▸ **TRY IT**: Please repeat exactly the lines below from the one containing "rewrite (check_rules_fail element" down to the one containing "as (w' & E & WF' & D & HP'", both included, and nothing else.

..........

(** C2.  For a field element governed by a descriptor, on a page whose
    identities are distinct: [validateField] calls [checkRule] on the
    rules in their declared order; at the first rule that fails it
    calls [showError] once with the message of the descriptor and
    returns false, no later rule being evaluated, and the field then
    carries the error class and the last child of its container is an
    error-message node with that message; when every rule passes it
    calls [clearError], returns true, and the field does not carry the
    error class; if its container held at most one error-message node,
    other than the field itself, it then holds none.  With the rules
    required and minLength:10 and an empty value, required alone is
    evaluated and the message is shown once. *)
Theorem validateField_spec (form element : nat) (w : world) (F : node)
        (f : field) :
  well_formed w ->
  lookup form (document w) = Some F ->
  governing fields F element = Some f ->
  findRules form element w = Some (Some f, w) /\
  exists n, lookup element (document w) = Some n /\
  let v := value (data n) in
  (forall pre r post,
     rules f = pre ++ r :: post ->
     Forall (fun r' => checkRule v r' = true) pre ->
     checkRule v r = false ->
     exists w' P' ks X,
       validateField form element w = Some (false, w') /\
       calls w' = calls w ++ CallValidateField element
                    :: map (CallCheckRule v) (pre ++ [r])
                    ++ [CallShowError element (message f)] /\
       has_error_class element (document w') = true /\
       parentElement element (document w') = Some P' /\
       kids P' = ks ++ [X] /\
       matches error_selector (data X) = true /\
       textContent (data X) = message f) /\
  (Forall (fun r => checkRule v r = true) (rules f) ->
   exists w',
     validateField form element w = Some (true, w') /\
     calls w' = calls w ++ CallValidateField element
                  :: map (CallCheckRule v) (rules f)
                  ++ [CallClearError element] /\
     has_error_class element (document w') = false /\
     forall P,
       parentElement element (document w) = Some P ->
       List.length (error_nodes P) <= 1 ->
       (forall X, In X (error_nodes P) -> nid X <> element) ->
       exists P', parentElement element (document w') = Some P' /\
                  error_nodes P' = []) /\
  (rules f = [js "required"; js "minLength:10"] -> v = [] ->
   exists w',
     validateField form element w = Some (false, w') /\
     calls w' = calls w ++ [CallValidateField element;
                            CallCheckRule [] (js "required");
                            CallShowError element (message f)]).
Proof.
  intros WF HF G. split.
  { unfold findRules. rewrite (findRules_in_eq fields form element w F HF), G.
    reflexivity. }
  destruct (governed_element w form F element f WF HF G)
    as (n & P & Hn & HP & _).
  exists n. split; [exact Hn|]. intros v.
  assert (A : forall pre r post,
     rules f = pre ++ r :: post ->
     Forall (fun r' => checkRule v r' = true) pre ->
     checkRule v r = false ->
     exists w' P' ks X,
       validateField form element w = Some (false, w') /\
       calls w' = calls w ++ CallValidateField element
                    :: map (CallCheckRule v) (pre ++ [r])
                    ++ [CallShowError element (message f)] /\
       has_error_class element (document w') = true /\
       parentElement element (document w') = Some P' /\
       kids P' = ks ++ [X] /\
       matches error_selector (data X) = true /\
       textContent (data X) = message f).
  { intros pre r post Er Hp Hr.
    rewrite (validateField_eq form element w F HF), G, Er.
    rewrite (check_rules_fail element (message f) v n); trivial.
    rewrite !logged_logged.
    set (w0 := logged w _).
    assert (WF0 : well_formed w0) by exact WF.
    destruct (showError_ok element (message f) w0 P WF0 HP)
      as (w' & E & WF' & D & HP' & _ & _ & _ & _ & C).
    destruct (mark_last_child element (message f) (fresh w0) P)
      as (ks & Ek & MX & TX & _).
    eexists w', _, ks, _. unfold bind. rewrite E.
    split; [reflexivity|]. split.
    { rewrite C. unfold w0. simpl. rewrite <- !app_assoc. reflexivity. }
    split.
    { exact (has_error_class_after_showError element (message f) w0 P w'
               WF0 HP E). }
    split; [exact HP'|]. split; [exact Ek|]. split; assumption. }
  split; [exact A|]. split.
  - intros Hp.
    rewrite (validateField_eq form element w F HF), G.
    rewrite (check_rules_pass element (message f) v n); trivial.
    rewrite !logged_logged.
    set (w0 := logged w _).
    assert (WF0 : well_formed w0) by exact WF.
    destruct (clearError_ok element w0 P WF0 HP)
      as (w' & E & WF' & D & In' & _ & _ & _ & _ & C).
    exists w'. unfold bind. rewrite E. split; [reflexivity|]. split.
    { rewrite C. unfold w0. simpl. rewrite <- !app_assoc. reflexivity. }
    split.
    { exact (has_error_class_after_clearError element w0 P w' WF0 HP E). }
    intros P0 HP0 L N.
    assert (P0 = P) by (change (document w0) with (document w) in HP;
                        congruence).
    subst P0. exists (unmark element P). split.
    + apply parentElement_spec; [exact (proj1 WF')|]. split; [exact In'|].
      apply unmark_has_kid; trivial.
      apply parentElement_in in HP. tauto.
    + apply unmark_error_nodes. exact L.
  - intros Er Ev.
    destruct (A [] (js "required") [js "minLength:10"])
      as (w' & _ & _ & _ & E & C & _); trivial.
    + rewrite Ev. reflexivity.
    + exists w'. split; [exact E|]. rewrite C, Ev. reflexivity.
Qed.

..........

▸ **OUTPUT BELOW**:
    rewrite (check_rules_fail element (message f) v n); trivial.
    rewrite !logged_logged.
    set (w0 := logged w _).
    assert (WF0 : well_formed w0) by exact WF.
    destruct (showError_ok element (message f) w0 P WF0 HP)
      as (w' & E & WF' & D & HP' & _ & _ & _ & _ & C).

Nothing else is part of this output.